¿Qué hemos hecho de nuestros hijos?
Por Tomás Buch
En los debates alrededor de la catástrofe de Cromañón, además de la inevitable politización partidista, se olvidan que vivimos en un país culturalmente transgresor, en el que, al margen de la responsabilidad que le puede tocar al jefe de Gobierno de la Ciudad de Buenos Aires y de las probables negligencias, incompetencias y/o corruptelas incurridas por inspectores, habilitadores, supervisores, policías y otros responsables, lo mismo que ocurrió en Cromañón hubiese podido suceder en cualquier ciudad del país y también en el resto del mundo. Pero no se trata de diluir las responsabilidades, sino de tomar conciencia de la responsabilidad social; es más: de la responsabilidad sistémica es decir, de la manera en que como sociedad hemos contribuido a educar a esta generación cuyas víctimas lloramos. Mediante nuestro ejemplo -muchas veces desde los más altos sitiales del poder-, los hemos educado en la cultura de la transgresión, de la «piolada» y de la «viveza criolla»: que las leyes y el pago de los impuestos son para los giles. Mientras todos lloran, se rasgan las vestiduras o buscan culpables reales o chivos expiatorios de la catástrofe de Cromañón, hay otro extremo de la cuestión que no es políticamente correcto mencionar: la responsabilidad de las víctimas o, dicho con más precisión, la naturaleza de la cultura de la juventud mundial, que es la responsabilidad de sus víctimas, pero también sus mayores tanto de los propios padres, como de todos aquellos que configuran los ejemplos explícitos o implícitos que los jóvenes toman como modelos en su propio comportamiento.

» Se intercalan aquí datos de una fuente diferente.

(** *** Enablement *)

Lemma scan_removed_eq uuids : forall er em w,
  scan_removed uuids er em w =
  match first_stale (store w) uuids with
  | Some u => Some (Raise (EntityNotFound u), w)
  | None => Some (Ok (er || existsb (removed_in (store w)) uuids,
                      em || existsb (kept_in (store w)) uuids), w)
  end.
Proof.
  induction uuids as [|u rest IH]; intros er em w; cbn.
  - rewrite !orb_false_r. reflexivity.
  - unfold bind, get_entity_from_uuid_safe, removed_in at 1, kept_in at 1.
    destruct (store w !! u) as [e|]; [|reflexivity].
    destruct (is_removed e); rewrite IH;
      destruct (first_stale (store w) rest); cbn;
      rewrite ?orb_true_r, ?orb_false_r, ?orb_true_l; reflexivity.
Qed.

Lemma update_enablement_other action uuids w :
  String.eqb action "active_select" = false ->
  update_enablement action uuids w = Some (Ok tt, w).
Proof. intros E. unfold update_enablement. rewrite E. reflexivity. Qed.

Lemma update_enablement_active uuids w :
  update_enablement "active_select" uuids w =
  match uuids with
  | [] => Some (Ok tt, with_enablement false false false false false w)
  | _ :: _ =>
      let one := Z.of_nat (length uuids) =? 1 in
      match first_stale (store w) uuids with
      | Some u =>
          Some (Raise (EntityNotFound u),
                with_enablement false false false one false w)
      | None =>
          Some (Ok tt,
                with_enablement (existsb (kept_in (store w)) uuids)
                  (existsb (removed_in (store w)) uuids) true one true w)
      end
  end.
Proof.
  unfold update_enablement. cbn [String.eqb Ascii.eqb Bool.eqb when].
  rewrite !bind_modify.
  destruct uuids as [|u rest]; [reflexivity|].
  set (uuids := u :: rest). cbv zeta.
  destruct (Z.of_nat (length uuids) =? 1) eqn:One; unfold when;
    [rewrite bind_modify | erewrite bind_returns by reflexivity];
    unfold bind at 1; rewrite scan_removed_eq;
    cbn [store with_new_event_action with_export_action with_delete_action
         with_restore_from_trash_action with_move_to_trash_action];
    destruct (first_stale (store w) uuids); reflexivity.
Qed.

(** *** The whole handler and the whole notification *)

Lemma handled_active : py_in "active_select" handled_verbs = true.
Proof. reflexivity. Qed.

Lemma unhandled_not_active action :
  py_in action handled_verbs = false ->
  String.eqb action "active_select" = false.
Proof.
  intros U. destruct (String.eqb_spec action "active_select") as [->|];
    [discriminate U | reflexivity].
Qed.

Lemma state_changed_eq upd action k uuids w :
  state_changed (selectionChanged upd) action k uuids w =
  Some (after_state_changed action k uuids w).
Proof.
  unfold state_changed, after_state_changed.
  destruct (py_in action handled_verbs) eqn:Hd.
  - destruct (proxy_of k w) as [p|] eqn:P.
    + erewrite bind_returns by (eapply sync_selection_runs; eassumption).
      destruct (String.eqb_spec action "active_select") as [->|N].
      * rewrite update_enablement_active. unfold enabled_for.
        destruct uuids; [reflexivity|]. cbv zeta.
        destruct (first_stale _ _); reflexivity.
      * apply update_enablement_other. apply String.eqb_neq. exact N.
    + destruct k; [|discriminate P].
      apply bind_raises. apply sync_selection_no_proxy; assumption.
  - erewrite bind_returns by (apply sync_selection_unhandled; exact Hd).
    apply update_enablement_other. apply unhandled_not_active. exact Hd.
Qed.

Lemma with_trace_same w : with_trace (trace w) w = w.
Proof. destruct w; reflexivity. Qed.

Lemma external_signal_emission_eq action k uuids w :
  external_signal_emission action k uuids w =
  Some (Ok tt, with_trace (trace w ++ emitted action k uuids) w).
Proof.
  unfold external_signal_emission, emitted.
  destruct (String.eqb action "active_select");
    [destruct k; reflexivity|].
  destruct (String.eqb action "changed"); [destruct k; reflexivity|].
  rewrite app_nil_r, with_trace_same. reflexivity.
Qed.

Lemma deliver_eq (slot : M unit) w x :
  slot w = Some x -> deliver slot w = Some (Ok tt, settle x).
Proof.
  intros E. unfold deliver. rewrite E. destruct x as [[[]|e] w']; reflexivity.
Qed.

Lemma updated_eq d action k uuids w :
  updated (S d) action k uuids w =
  Some (Ok tt, settle (after_state_changed action k uuids
                         (announced action k uuids w))).
Proof.
  cbn [updated]. rewrite bind_log.
  erewrite bind_returns
    by (apply deliver_eq, external_signal_emission_eq).
  erewrite deliver_eq by apply state_changed_eq.
  cbn [settle]. unfold announced. cbn. rewrite <- app_assoc. reflexivity.
Qed.

(** *** What the handler leaves alone, and what it does to the views *)

Lemma trace_before_sync action k w :
  trace (before_sync action k w) = trace w ++ reset_ops action k.
Proof.
  unfold before_sync, reset_ops. destruct (negb _).
  - destruct k; reflexivity.
  - symmetry. apply app_nil_r.
Qed.

Lemma store_before_sync action k w : store (before_sync action k w) = store w.
Proof. unfold before_sync. destruct (negb _), k; reflexivity. Qed.

Lemma trace_with_enablement mv rs dl ne ex w :
  trace (with_enablement mv rs dl ne ex w) = trace w.
Proof. reflexivity. Qed.

Lemma trace_synced k idxs w :
  trace (synced k idxs w) = trace w ++ ClearSelection k :: map (Select k) idxs.
Proof. destruct k; reflexivity. Qed.

Lemma store_synced k idxs w : store (synced k idxs w) = store w.
Proof. destruct k; reflexivity. Qed.

Lemma first_stale_nil (s : gmap string Entity) : first_stale s [] = None.
Proof. reflexivity. Qed.

Lemma handler_trace action k uuids w :
  trace (settle (after_state_changed action k uuids w)) =
  trace w ++ handler_ops action k uuids w.
Proof.
  unfold after_state_changed, handler_ops, lookup_error.
  destruct (py_in action handled_verbs); [|symmetry; apply app_nil_r].
  destruct (proxy_of k w) as [p|].
  - destruct (String.eqb action "active_select").
    + unfold enabled_for. rewrite store_synced, store_before_sync.
      destruct uuids as [|u rest].
      * cbn [settle first_stale]. rewrite trace_with_enablement, trace_synced,
          trace_before_sync, app_nil_r, <- app_assoc. reflexivity.
      * cbv zeta. destruct (first_stale (store w) (u :: rest)); cbn [settle];
          [cbn [trace with_trace]|]; rewrite trace_with_enablement, trace_synced,
          trace_before_sync, <- ?app_assoc; cbn [app];
          rewrite ?app_nil_r, <- ?app_assoc; reflexivity.
    + cbn [settle]. rewrite trace_synced, trace_before_sync, app_nil_r,
        <- app_assoc. reflexivity.
  - cbn [settle trace with_trace]. rewrite trace_before_sync, <- app_assoc.
    reflexivity.
Qed.

Lemma handler_ops_quiet action k uuids w :
  Forall (fun o => is_notify o = false /\ is_emit o = false)
         (handler_ops action k uuids w).
Proof.
  unfold handler_ops, reset_ops, lookup_error.
  destruct (py_in action handled_verbs); [|constructor].
  apply Forall_app; split; [destruct (negb _); repeat constructor|].
  destruct (proxy_of k w); [|repeat constructor].
  constructor; [split; reflexivity|].
  apply Forall_app; split.
  - apply List.Forall_map, Forall_true. intros i. split; reflexivity.
  - destruct (String.eqb _ _); [|constructor].
    destruct (first_stale _ _); repeat constructor.
Qed.

Lemma filter_quiet (f : Op -> bool) (l : list Op) :
  Forall (fun o => f o = false) l -> List.filter f l = [].
Proof.
  induction 1 as [|o l E _ IH]; [reflexivity|]. cbn. rewrite E. exact IH.
Qed.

Se trata de un tema que va mucho más allá de Cromañón. Se pone de manifiesto en la amplitud mundial de la cultura del rock, con su nihilismo implícito y su cultura tribal; en la vacuidad de la educación escolar que se manifiesta en los terribles resultados de todas las pruebas de formación; en el desprecio por el esfuerzo, el estudio y el conocimiento; en la falta de esperanzas, ideales y compromisos; en la subcultura del vértigo y la droga; y en la de la pobreza, con su consecuencia, el subdesarrollo mental; en la violencia y la agresividad que expresa parte del odio hacia la cultura de los mayores, y que a veces se manifiesta en una agresión ciega hacia los propios pares, como en Carmen de Patagones o en Columbine. Y en la manera en que los jóvenes veinteañeros de ahora ya están transmitiendo esa cultura a sus propios hijos, a los que llevaron alegremente a respirar el aire -el real tanto como el simbólico, ambos igualmente viciados- de Cromañón. Y varios de los cuales murieron en la catástrofe, por la irresponsabilidad de sus padres, que no estaban preparados para tenerlos y educarlos, y que no hubieran debido tenerlos hasta estar preparados y deseosos de asumir una responsabilidad tan tremenda.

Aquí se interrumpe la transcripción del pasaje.